In all seriousness, milk baths just might be the one beauty routine that you never knew you needed. You may have heard that milk is an effective cure for sunburn, skin irritations, hyperpigmentation, eczema, or psoriasis. But there's no conclusive evidence to prove these claims are true, per Verywell Health. That said, Barbara Sturm notes that to bathe in milk is to soak your skin in the fats, proteins, and vitamins it needs to stay soft, smooth, and hydrated. 

You can also take it from Michelle Henry, clinical instructor of dermatology at Weill Cornell Medical College, who explains that the proteins and vitamins in milk can moisturize and calm inflamed skin, per Good Housekeeping. Its fat, vitamins, and mineral content is also incredibly nutritive. Vitamin E, for example, says Sturm, can boost the health of your skin's cells. Not only this, but milk's lactic acid content is a gentle exfoliator, helping to break off dead skin cells and leaving your skin smoother. 

How to prepare a milk bath to improve your skin

Don't worry, there's no need to fill up your tub with gallons of milk. Pour one to two cups into warm bath water after you've filled the tub, to prevent "thready bubbles" (via Good Housekeeping). As for what kind of milk you should use, that's up to taste. Whole milk, coconut milk, buttermilk, rice milk, soy milk, almond and cashew milk, canned milk all work nicely. If you want to be queenly, opt for goat milk, like Cleopatra is rumored to have done (via Tatler). It's entirely up to you. If you want to use dried milk, you can do that, too.

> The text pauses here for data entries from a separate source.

(** On a clock at a fixed offset the window is exactly the union of its
    occurrences: an instant is covered if and only if some selected date opens, at its
    local start minute, a window of the schedule's duration that contains it.  The
    bounded search backwards misses nothing. *)
Theorem fixed_offset_window_is_complete {C : Calendar} (s : Schedule) off now :
  clock s = Some (Fixed off) ->
  (covers s now = true <->
   exists d, in_range d /\ selects s d = true /\
     let start := td_days d + td_minutes (start_minute s) - td_seconds off in
     start <= now < start + duration s).
Proof.
  intros Hc. unfold covers. rewrite bool_decide_eq_true. split.
  - intros [[a b] Hw]. destruct (window_Some_inv s _ now a b Hc Hw) as (d & Ho & Hb & Hnow & _).
    exists d. destruct Ho as (? & ? & Hi). split; [done|]. split; [done|].
    rewrite fixed_instant in Hi by apply start_minute_range. injection Hi as <-. lia.
  - intros (d & Hd & Hs & Hnow). cbv zeta in Hnow.
    assert (opening s (Fixed off) d
              (td_days d + td_minutes (start_minute s) - td_seconds off)) as Ho.
    { split_and!; [done..|]. apply fixed_instant, start_minute_range. }
    eapply window_is_Some; [done|done|done|].
    eapply fixed_window_dates; [|done|done]. by destruct s.
Qed.

Lemma fixed_offset_window_is_complete_witness :
  covers (Schedule.Weekly [5] 1380 60 60 None) (td_days 20541 - td_minutes 30) = true.
Proof.
  apply (fixed_offset_window_is_complete _ 3600); [reflexivity|].
  exists 20540. split_and!; [split; vm_compute; discriminate|reflexivity|].
  split; [vm_compute; discriminate|reflexivity].
Defined.

(** On a named time zone the search back is one day short when the clock jumps
    forward inside a nearly day-long window: the weekly window opened on Saturday
    2026-03-28 at 23:30 Paris time for 23 h 45 min of absolute time no longer covers
    its own last minutes, after the local midnight of Monday. *)
Theorem dst_jump_truncates_a_long_window :
  let s := Schedule.Weekly [5] 1410 1395 0 (Some "Europe/Paris") in
  exists c d start now,
    clock s = Some c /\ in_range d /\ selects s d = true /\
    instant_at c d (start_minute s) = Some start /\
    start <= now < start + duration s /\ covers s now = false.
Proof.
  intros s. exists (Named (Gregorian.paris : @Tz Gregorian.calendar)), 20540, (td_seconds 1774737000), (td_seconds 1774822000).
  split_and!; try reflexivity; vm_compute; done.
Qed.

(** The announced next occurrence is the next one: on a fixed-offset clock,
    [next_start] is strictly in the future, is the opening of a selected date, and no
    selected date opens between now and it; and when it announces nothing, no date of
    the next four hundred days opens after now. *)
Theorem next_start_is_the_next_opening {C : Calendar} (s : Schedule) off now :
  clock s = Some (Fixed off) -> in_range (date_of (Fixed off) now) ->
  match next_start s now with
  | Some t =>
      now < t /\ (exists d, opening s (Fixed off) d t) /\
      forall d' t', opening s (Fixed off) d' t' -> now < t' -> t <= t'
  | None =>
      forall d' t', opening s (Fixed off) d' t' ->
        d' <= date_of (Fixed off) now + NEXT_SEARCH_DAYS -> t' <= now
  end.
Proof.
  intros Hc Hr.
  assert (Hns : next_start s now = next_start_from s (Fixed off) now (date_of (Fixed off) now)
                                     (seqZ 0 (Z.of_nat (Z.to_nat (NEXT_SEARCH_DAYS + 1))))).
  { rewrite Z2Nat.id by done. unfold next_start. destruct s; [discriminate|by rewrite Hc..]. }
  pose proof (next_start_from_spec s (Fixed off) now (date_of (Fixed off) now)
                (Z.to_nat (NEXT_SEARCH_DAYS + 1)) 0) as H.
  rewrite <-Hns, Z2Nat.id in H by done.
  assert (Hpast : forall d' t', opening s (Fixed off) d' t' ->
                    d' < date_of (Fixed off) now -> t' <= now).
  { intros d' t' (_ & _ & Hi) Hlt. pose proof (start_minute_range s) as Hm.
    rewrite fixed_instant in Hi by done. injection Hi as <-.
    unfold date_of, date_of_ns in Hlt.
    pose proof (Z.mul_div_le (now + td_seconds off) ns_per_day ltac:(done)).
    unfold td_days, td_minutes, ns_per_day, td_days, ns_per_s, MINUTES_PER_DAY in *. lia. }
  assert (Hmono : forall d1 t1 d2 t2, opening s (Fixed off) d1 t1 -> opening s (Fixed off) d2 t2 ->
                    d1 <= d2 -> t1 <= t2).
  { intros d1 t1 d2 t2 (_ & _ & H1) (_ & _ & H2) Hle.
    rewrite fixed_instant in H1, H2 by apply start_minute_range.
    injection H1 as <-. injection H2 as <-. unfold td_days, ns_per_s. lia. }
  destruct (next_start s now) as [t|].
  - destruct H as (Ht & d & Hd & Ho & Hmin). split; [done|]. split; [by exists d|].
    intros d' t' Ho' Hlt. destruct (decide (d' < d)); [|eapply Hmono; [done..|lia]].
    destruct (decide (d' < date_of (Fixed off) now)).
    + specialize (Hpast _ _ Ho'). lia.
    + specialize (Hmin _ _ Ho'). lia.
  - intros d' t' Ho' Hle. destruct (decide (d' < date_of (Fixed off) now)); [by eapply Hpast|].
    unfold in_range, NEXT_SEARCH_DAYS in *. eapply H; [lia..|done|lia].
Qed.

Lemma next_start_is_the_next_opening_witness :
  let s := Schedule.Weekly [6] 120 240 60 None in
  let now := td_days 20535 in
  now < td_days 20541 + td_minutes 60 /\
  (exists d, opening s (Fixed 3600) d (td_days 20541 + td_minutes 60)) /\
  forall d' t', opening s (Fixed 3600) d' t' -> now < t' -> td_days 20541 + td_minutes 60 <= t'.
Proof.
  intros s now.
  pose proof (next_start_is_the_next_opening s 3600 now) as H.
  assert (next_start s now = Some (td_days 20541 + td_minutes 60)) as E
    by (vm_compute; reflexivity).
  rewrite E in H. apply H; [reflexivity|]. split; vm_compute; discriminate.
Defined.

(** "The n-th weekday of the month" means what it says: for n from 1 to 5 a date is
    selected exactly when it has the weekday and is the n-th date of its month, counted
    from the first of the month, that has it; and "the last one" (-1) exactly when it
    has the weekday and the date a week later is not in the same month. *)
Theorem nth_weekday_counts_within_the_month {C : Calendar} `{!CalendarLaws C} d n w :
  in_range (d - 30) -> in_range d -> in_range (d + 7) -> 1 <= n ->
  (nth_matches d {| nth := n; nth_weekday := w |} = true <->
   weekday d = w /\
   Z.of_nat (length (filter (fun e => weekday e = w) (seqZ (d - (day d - 1)) (day d)))) = n) /\
  (nth_matches d {| nth := LAST_OF_MONTH; nth_weekday := w |} = true <->
   weekday d = w /\ month (d + 7) <> month d).
Proof.
  intros Hm Hd Hd7 Hn. pose proof (day_range d Hd) as Hday. split.
  - unfold nth_matches. simpl. destruct (Z.eqb_spec (weekday d) w) as [Hw|]; [|naive_solver].
    rewrite (proj2 (Z.ltb_lt 0 n)) by lia. simpl.
    enough (Z.of_nat (length (filter (fun e => weekday e = w) (seqZ (d - (day d - 1)) (day d))))
            = (day d - 1) / 7 + 1) as ->.
    { rewrite andb_true_iff, Z.leb_le, Z.eqb_eq.
      assert ((day d - 1) / 7 < 5) by (apply Z.div_lt_upper_bound; lia). naive_solver lia. }
    pose proof (month_count d w (Z.to_nat (day d)) Hw Hd) as H.
    rewrite Z2Nat.id in H by lia. apply H; unfold in_range in *; lia.
  - unfold nth_matches, LAST_OF_MONTH. simpl.
    destruct (Z.eqb_spec (weekday d) w) as [Hw|]; [|naive_solver]. simpl.
    rewrite checked_add_days_in by done. rewrite negb_true_iff, Z.eqb_neq. naive_solver.
Qed.

Lemma nth_weekday_counts_within_the_month_witness :
  nth_matches 20520 {| nth := 2; nth_weekday := 6 |} = true /\
  nth_matches 20541 {| nth := LAST_OF_MONTH; nth_weekday := 6 |} = true.
Proof.
  split.
  - apply (nth_weekday_counts_within_the_month 20520 2 6);
      [split; vm_compute; discriminate..|done|]. split; vm_compute; reflexivity.
  - apply (nth_weekday_counts_within_the_month 20541 1 6);
      [split; vm_compute; discriminate..|done|]. split; [reflexivity|vm_compute; discriminate].
Defined.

In that case, Verywell Health suggests 1/3 to 2/3  cups is enough. 

That's all you need. Although depending on how fancy you want to get, you might consider adding a little bit of honey (Good Housekeeping suggests 1/4 cup, Verywell Health suggest a tablespoon) and perhaps finely ground oats, lavender buds, rose petals, Epsom or sea salt, or your favorite essential oils.